How many lines of the listing below hold the word "data"? Answer with the number alone.

*** Begin section ***

(** Claim C3. [extract_info] yields a record exactly when every lookup
    succeeds: the item anchor with its [href], the title heading and
    the description paragraph with their text, the published marker
    with a text that parses as a date, and the play button with its
    [data-mp3]; all five fields then come from those lookups. When any
    of them is missing, or a text is missing or does not parse, it
    raises and produces no record. *)
Theorem extract_info_all_or_nothing (li : node) :
  (forall info : Info,
     extract_info li = Ok info <->
     exists a h p sp date_str b,
       find "a" "ep-item" li = Some a /\ get "href" a = Some (info_id info) /\
       find "h3" "ep-row-title" li = Some h /\ tag_string h = Some (info_title info) /\
       find "p" "ep-row-desc" li = Some p /\
       tag_string p = Some (info_description info) /\
       find "span" "ep-published" li = Some sp /\ tag_string sp = Some date_str /\
       parse_published date_str = Ok (info_date info) /\
       find "a" "play-btn" li = Some b /\ get "data-mp3" b = Some (info_enc info)) /\
  ((find "a" "ep-item" li = None
    \/ (exists a, find "a" "ep-item" li = Some a /\ get "href" a = None)
    \/ find "h3" "ep-row-title" li = None
    \/ (exists h, find "h3" "ep-row-title" li = Some h /\ tag_string h = None)
    \/ find "p" "ep-row-desc" li = None
    \/ (exists p, find "p" "ep-row-desc" li = Some p /\ tag_string p = None)
    \/ find "span" "ep-published" li = None
    \/ (exists sp, find "span" "ep-published" li = Some sp /\ tag_string sp = None)
    \/ (exists sp s e, find "span" "ep-published" li = Some sp /\
                       tag_string sp = Some s /\ parse_published s = Err e)
    \/ find "a" "play-btn" li = None
    \/ (exists b, find "a" "play-btn" li = Some b /\ get "data-mp3" b = None)) ->
   exists e, extract_info li = Err e).
Proof.
  split; [exact (extract_info_ok_iff li)|].
  intro Hmiss. destruct (extract_info li) as [info|e] eqn:Ex; [|eauto].
  exfalso. apply extract_info_ok_iff in Ex.
  destruct Ex as (a & h & p & sp & ds & b & Ha & Hi & Hh & Ht & Hp & Hd & Hs & Hds
                  & Hdt & Hb & He).
  repeat match type of Hmiss with
         | _ \/ _ => destruct Hmiss as [Hmiss|Hmiss]
         end;
    repeat match type of Hmiss with
           | exists _, _ => destruct Hmiss as [? Hmiss]
           end;
    repeat match type of Hmiss with
           | _ /\ _ => let H1 := fresh in destruct Hmiss as [H1 Hmiss];
                       try (rewrite H1 in *)
           end;
    congruence.
Qed.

*** End section ***

- **Exercise result**:
3